Landforms: Classification and Characteristics

Relief is the aspect of the land surface, influenced by the biota.

Descriptive Classification of Landforms

Landforms are classified by their appearance. This classification uses terms such as:

  • Mountain: Isolated relief that has a large gap between its base and the surrounding region.
  • Hill: Isolated relief with little difference in elevation.
  • Valley: A generally low-lying area that has narrow, steep walls on either side.
  • Plateau: Isolated, elevated, flat relief.
  • Terraces: Graduated relief.

Major Landforms

The land area could be differentiated into two zones:

  • The oceanic crust: Composed of basalt, it forms the ocean basins and is covered by water.
  • Continental crust: Made of granite and metamorphic rocks, it is thicker and less dense than the oceanic crust.

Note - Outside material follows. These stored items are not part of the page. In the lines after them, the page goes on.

(* ===== verification/SimObjects.v ===== *)
(** * SimObjects: consumers on the event queue

    The [Consumer] of mem/ruby/common/Consumer.cc with its event in the event
    queue, and systems of consumers whose [wakeup] functions ask each other to
    wake up, run by the loop of the simulator up to an exit event. *)

From Stdlib Require Import Sorted.
From stdpp Require Import gmap.
From S2P Require Import Prelude Clock EventQueue EventAgenda EventLists EventQueueProofs.

Fixpoint hbind {A B} (h : Handler A) (f : A -> Handler B) : Handler B :=
  match h with
  | Return a => f a
  | Schedule event when global k => Schedule event when global (hbind k f)
  | Deschedule event k => Deschedule event (hbind k f)
  | Reschedule event when always k => Reschedule event when always (hbind k f)
  | CurTick k => CurTick (fun x => hbind (k x) f)
  | NextTick k => NextTick (fun x => hbind (k x) f)
  | IsEmpty k => IsEmpty (fun x => hbind (k x) f)
  | Create p fl k => Create p fl (fun x => hbind (k x) f)
  | Destroy event k => Destroy event (hbind k f)
  | Squash event k => Squash event (hbind k f)
  | SetFlags event fl k => SetFlags event fl (hbind k f)
  | ClearFlags event fl k => ClearFlags event fl (hbind k f)
  | Look event k => Look event (fun x y z => hbind (k x y z) f)
  | Stop e => Stop e
  end.

(** ** Consumers *)

Module SimConsumer.

Record t := mk { m_wakeup_event : Z; em : Clocked.t; m_wakeup_ticks : list Z }.
#[global] Instance t_eta : Etaed t := fun c => mk (m_wakeup_event c) (em c) (m_wakeup_ticks c).

(** The event is an [EventFunctionWrapper] without flags. *)
Definition new (period ev_prio : Z) : Handler t := Create ev_prio 0 (fun event => Return (mk event (Clocked.new period) [])).

Definition scheduleNextWakeup (c : t) : Handler unit :=
  CurTick (fun curTick =>
    match Consumer.lower_bound (Clocked.clockEdge curTick 0 (em c)) (m_wakeup_ticks c) with
    | None => Return tt
    | Some when =>
        if Clocked.clockEdge curTick 0 (em c) <=? when then
          Look (m_wakeup_event c) (fun event_when _ flags =>
            let scheduled := negb (Z.land flags Event.Scheduled =? 0) in
            if scheduled && (when <? event_when) then Reschedule (m_wakeup_event c) when true (Return tt)
            else if negb scheduled then Schedule (m_wakeup_event c) when false (Return tt)
            else Return tt)
        else Stop AssertFail
    end).

(** Both return the tick that is added. *)
Definition scheduleEvent (timeDelta : Z) (c : t) : Handler (t * Z) :=
  CurTick (fun curTick =>
    let edge := Clocked.clockEdge curTick timeDelta (em c) in
    let c := c <| m_wakeup_ticks ::= Consumer.insert_tick edge |> in
    hbind (scheduleNextWakeup c) (fun _ => Return (c, edge))).

Definition scheduleEventAbsolute (evt_time : Z) (c : t) : Handler (t * Z) :=
  let edge := divCeil evt_time (Clocked.clockPeriod (em c)) * Clocked.clockPeriod (em c) in
  let c := c <| m_wakeup_ticks ::= Consumer.insert_tick edge |> in
  hbind (scheduleNextWakeup c) (fun _ => Return (c, edge)).

(** The part of [processCurrentEvent] before [wakeup]; also returns the tick. *)
Definition currentTick (c : t) : Handler (t * Z) :=
  CurTick (fun curTick =>
    match m_wakeup_ticks c with
    | [] => Stop Undefined
    | curr :: rest =>
        if Clocked.clockEdge curTick 0 (em c) =? curr then Return (c <| m_wakeup_ticks := rest |>, curr) else Stop AssertFail
    end).

End SimConsumer.

(** ** Systems of consumers *)

(** A call of [scheduleEvent] or [scheduleEventAbsolute] of a consumer. *)
Inductive Request :=
| After (consumer : nat) (timeDelta : Z)
| At (consumer : nat) (evt_time : Z).

Definition target (r : Request) : nat := match r with After j _ | At j _ => j end.

(** The consumers, the rest of the simulated state, and the ticks for which
    each consumer was asked to wake up and at which it woke up. *)
Record System (W : Type) := mkSystem {
  consumers : list SimConsumer.t;
  world : W;
  asked : list (nat * Z);
  woken : list (nat * Z);
}.
Arguments mkSystem {W}. Arguments consumers {W}. Arguments world {W}. Arguments asked {W}. Arguments woken {W}.
#[global] Instance System_eta W : Etaed (System W) := fun s => mkSystem (consumers s) (world s) (asked s) (woken s).

Section system.
Context {W : Type}.
(** What the [wakeup] of a consumer does at a tick: it asks for wake-ups and
    changes the world. *)
Context (wakeup : nat -> Z -> W -> list Request * W).

Definition make_request (r : Request) (s : System W) : Handler (System W) :=
  match consumers s !! target r with
  | None => Stop Undefined
  | Some c =>
      hbind (match r with
             | After _ timeDelta => SimConsumer.scheduleEvent timeDelta c
             | At _ evt_time => SimConsumer.scheduleEventAbsolute evt_time c
             end)
        (fun '(c, edge) => Return (s <| consumers ::= <[target r := c]> |> <| asked ::= (fun l => l ++ [(target r, edge)]) |>))
  end.

Fixpoint make_requests (l : list Request) (s : System W) : Handler (System W) :=
  match l with
  | [] => Return s
  | r :: l' => hbind (make_request r s) (make_requests l')
  end.

Definition processCurrentEvent (i : nat) (s : System W) : Handler (System W) :=
  match consumers s !! i with
  | None => Stop Undefined
  | Some c =>
      hbind (SimConsumer.currentTick c) (fun '(c, curr) =>
        let s := s <| consumers ::= <[i := c]> |> <| woken ::= (fun l => l ++ [(i, curr)]) |> in
        let '(requests, w) := wakeup i curr (world s) in
        hbind (make_requests requests (s <| world := w |>)) (fun s =>
          match consumers s !! i with
          | None => Stop Undefined
          | Some c => hbind (SimConsumer.scheduleNextWakeup c) (fun _ => Return s)
          end))
  end.

(** The callbacks; the exit event does nothing. *)
Definition system_handler (event : Z) (s : System W) : Handler (System W) :=
  match list_find (fun c => SimConsumer.m_wakeup_event c = event) (consumers s) with
  | Some (i, _) => processCurrentEvent i s
  | None => Return s
  end.

(** The consumers are made with their clock period and the priority of their
    event. *)
Fixpoint make_consumers (config : list (Z * Z)) (s : System W) : Handler (System W) :=
  match config with
  | [] => Return s
  | (period, ev_prio) :: config =>
      hbind (SimConsumer.new period ev_prio) (fun c => make_consumers config (s <| consumers ::= (fun l => l ++ [c]) |>))
  end.

Definition Sim_Exit_Pri : Z := 100.

(** Then they are started, and the run is to end at [last]. *)
Definition system_setup (config : list (Z * Z)) (w : W) (startup : list Request) (last : Z) : Handler (System W) :=
  hbind (make_consumers config (mkSystem [] w [] [])) (fun s =>
  hbind (make_requests startup s) (fun s =>
  Create Sim_Exit_Pri Event.IsExitEvent (fun exit_event => Schedule exit_event last false (Return s)))).

End system.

Characteristic Reliefs of the Oceanic Crust

  • Abyssal plains: Extremely extensive submarine plains with an average depth of 4500 m.
  • Mid-ocean ridges: Alignments of volcanoes with intense fissural volcanic activity.
  • Isolated volcanic reliefs: Result from concrete volcanic activity.
  • Trenches: Extended furrows where very large depths are reached; these are areas of intense seismic activity.
  • Volcanic island arcs: Mountain ranges that emerge from the sea and form islands; the volcanic activity is related to the sinking of the crust that is produced in the trenches.

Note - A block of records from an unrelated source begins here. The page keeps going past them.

Lemma history_insert now j s ticks k c1 : history now j s ticks -> Forall (fun k' => k' < k) (woken_of j s) ->
  history now j (s <| consumers := c1 |> <| asked ::= (fun l => l ++ [(j, k)]) |>) (Consumer.insert_tick k ticks).
Proof.
  intros (Hs & Hask & Hnow) Hk. unfold history, woken_of in *. simpl. apply StronglySorted_app in Hs as (Hx & Hs1 & Hs2). split_and!; [| |done].
  - apply StronglySorted_app. split_and!; [|done|by apply Consumer.insert_tick_sorted].
    intros x y Hxin [->|Hy]%Consumer.insert_tick_elem; [|by apply Hx]. by apply (proj1 (list.Forall_forall _ _) Hk).
  - intros k'. rewrite elem_of_app, Hask, list_elem_of_singleton, !elem_of_app, Consumer.insert_tick_elem. naive_solver.
Qed.

(** One more tick for a consumer. *)
Lemma request_ok mid exit a evs s j c k :
  system_ok mid exit a evs s -> consumers s !! j = Some c -> edge (Agenda._curTick a) c <= k ->
  (exists n, k = n * Clocked.clockPeriod (SimConsumer.em c)) -> Forall (fun k' => k' < k) (woken_of j s) ->
  let c' := c <| SimConsumer.m_wakeup_ticks ::= Consumer.insert_tick k |> in
  exists a' evs', @run _ _ (Agenda.manager false cur) (SimConsumer.scheduleNextWakeup c') a evs = Ok (a', evs', tt) /\
    Agenda._curTick a' = Agenda._curTick a /\
    system_ok mid exit a' evs' (s <| consumers ::= <[j := c']> |> <| asked ::= (fun l => l ++ [(j, k)]) |>).
Proof.
  intros Hsys Hc Hk Hmul Hwok c'. destruct (consumer_ok_waking _ _ _ _ _ _ (s_ok _ _ _ _ _ Hsys _ _ Hc)) as (period & prio & at_ & Hcfg & Hper & Hem & Hfit & Hwk & Hh).
  destruct (safe_inv _ _ (Consumer.schedule_wf _ _ _ k Hwk Hk Hmul)) as (cc & Hcc & Hwf & Hticks). simpl in Hcc.
  destruct (next_fit cur a evs _ prio c' at_ cc Hfit) as (a' & evs' & Hrun & Hfit' & Hfr); [done| |done|].
  { simpl. rewrite Hem. apply new_consumer_wf; [done|apply Hsys]. }
  exists a', evs'. pose proof Hfr as []. split_and!; [done..|].
  eapply (system_update mid mid); [exact Hsys|done|done|done|done|done| |done|].
  - intros j' k' Hne. simpl. rewrite elem_of_app, list_elem_of_singleton. naive_solver.
  - exists period, prio, (Consumer.m_wakeup_event cc). rewrite f_tick0. split_and!; [done..| |].
    + simpl in Hticks. destruct cc as [tk ev]. simpl in *. subst tk. case_bool_decide; [by apply Consumer.wf_waking|done].
    + by apply history_insert.
Qed.

(** ** Requests *)

(** A request for a consumer of the system, at least [lead] cycles or ticks ahead. *)
Definition due (lead now : Z) (r : Request) : Prop :=
  (target r < length config)%nat /\ match r with After _ timeDelta => lead <= timeDelta | At _ evt_time => now + lead <= evt_time end.

Lemma woken_below mid exit a evs s j c k lead : system_ok mid exit a evs s -> consumers s !! j = Some c ->
  Agenda._curTick a + lead <= k -> 1 <= lead \/ woken s = [] -> Forall (fun k' => k' < k) (woken_of j s).
Proof.
  intros Hsys Hc Hk [Hl|Hw]; [|unfold woken_of; rewrite Hw; constructor].
  destruct (s_ok _ _ _ _ _ Hsys _ _ Hc) as (? & ? & ? & _ & _ & _ & _ & _ & _ & Hnow).
  eapply list.Forall_impl; [exact Hnow|]. simpl. lia.
Qed.

Lemma make_request_ok mid exit a evs s lead r :
  system_ok mid exit a evs s -> due lead (Agenda._curTick a) r -> 0 <= lead -> 1 <= lead \/ woken s = [] ->
  exists a' evs' s', @run _ _ (Agenda.manager false cur) (make_request r s) a evs = Ok (a', evs', s') /\
    Agenda._curTick a' = Agenda._curTick a /\ system_ok mid exit a' evs' s' /\ woken s' = woken s /\ events s' = events s.
Proof.
  intros Hsys [Hr Hdue] Hlead Hwok. unfold make_request.
  assert (is_Some (consumers s !! target r)) as [c Hc] by (apply lookup_lt_is_Some; by rewrite (s_length _ _ _ _ _ Hsys)).
  rewrite Hc. pose proof (consumer_ok_waking _ _ _ _ _ _ (s_ok _ _ _ _ _ Hsys _ _ Hc)) as (period & prio & at_ & Hcfg & Hper & Hem & _).
  pose proof (s_start _ _ _ _ _ Hsys) as Hnow. rewrite run_hbind.
  assert (forall k, edge (Agenda._curTick a) c <= k -> Agenda._curTick a + lead <= k -> (exists n, k = n * period) -> exists a' evs',
    @run _ _ (Agenda.manager false cur) (SimConsumer.scheduleNextWakeup (c <| SimConsumer.m_wakeup_ticks ::= Consumer.insert_tick k |>)) a evs = Ok (a', evs', tt) /\
    Agenda._curTick a' = Agenda._curTick a /\
    system_ok mid exit a' evs' (s <| consumers ::= <[target r := c <| SimConsumer.m_wakeup_ticks ::= Consumer.insert_tick k |>]> |> <| asked ::= (fun l => l ++ [(target r, k)]) |>)) as Hreq.
  { intros k Hk Hk' Hn. eapply request_ok; [done..| |by eapply woken_below]. by rewrite Hem. }
  destruct r as [j d|j t]; cbn [target] in *.
  - unfold SimConsumer.scheduleEvent. cbn [run em_curTick Agenda.manager]. rewrite run_hbind.
    destruct (edge_multiple period (Agenda._curTick a) d Hper Hnow) as (m & Hm & Hge).
    destruct (Hreq (Clocked.clockEdge (Agenda._curTick a) d (SimConsumer.em c))) as (a' & evs' & -> & Ht & Hsys').
    + rewrite (Clocked.clockEdge_plus _ d), Hem. simpl. nia.
    + rewrite Hem, Hm. nia.
    + rewrite Hem, Hm. eauto.
    + simpl. eexists _, _, _. split_and!; [done..|]. by eapply events_update.
  - unfold SimConsumer.scheduleEventAbsolute. rewrite run_hbind, Hem. cbn [Clocked.clockPeriod Clocked.new].
    pose proof (divCeil_multiple period t Hper ltac:(lia)) as Hge.
    destruct (Hreq (divCeil t period * period)) as (a' & evs' & -> & Ht & Hsys'); [|lia|eauto|].
    + rewrite Hem. apply edge_least; lia.
    + simpl. eexists _, _, _. split_and!; [done..|]. by eapply events_update.
Qed.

Characteristic Reliefs of the Continental Crust

  • Peneplains: Lowlands resulting from erosion produced by geological agents.
  • Mountain ranges: Alignments of mountains formed by the folding of materials.
  • Rift: Elongated depressions formed by the breaking, distension, and depression of the continental crust along large fractures.
  • Continental shelf: Part of the continental crust covered by sea.
  • Slopes: They represent the edges of continents and cover the areas of hillside located between the continental shelf and oceanic crust.

Weathering

Weathering is the breakdown of rocks and is produced in several ways:

Mechanical Weathering

It consists of a breakdown of rocks due to tensions that can originate by different processes:

  • Gelifraction: The wedging action that occurs when water freezes and swells within the crevices of rocks.
  • Thermoclasty: The breakdown of rocks exposed to intense sunlight because the outside heats and expands more than the inside.
  • Decompression: The expansion and cracking that is produced in rocks formed at great depth, such as granite.

Chemical Weathering

Chemical Weathering is the breakdown of rocks due to the chemical alteration of minerals. It can occur by:

  • Oxidation: Oxygen from the air, or that is dissolved in water, reacts with some minerals such as mica.
  • Dissolution: Affects minerals that dissolve in water, such as carbonates and chlorides.
  • Carbonation: The reaction that occurs in some minerals, such as calcite, in contact with water that has CO2 in solution.
  • Hydrolysis: The alteration of minerals to react with the ions.

Biological Weathering

Biological Weathering is the breakage or chemical alteration of rocks due to the action of living beings.

Erosion

The geological agents of erosion and relief produce various effects on the surface:

  • Drainage from waste: Rock fragments or clasts produced by weathering and accumulated at the foot of the escarpment.
  • Modeling the Earth’s surface features: During the erosion, geological agents may also start clasts of rocks producing a form of relief.
  • Formation of peneplains: Large flat surfaces, a result of erosion produced by geological agents.
  • Redistribution of the mass of the continents: Erosion, along with the transport of sediment and subsequent deposition in sedimentary basins.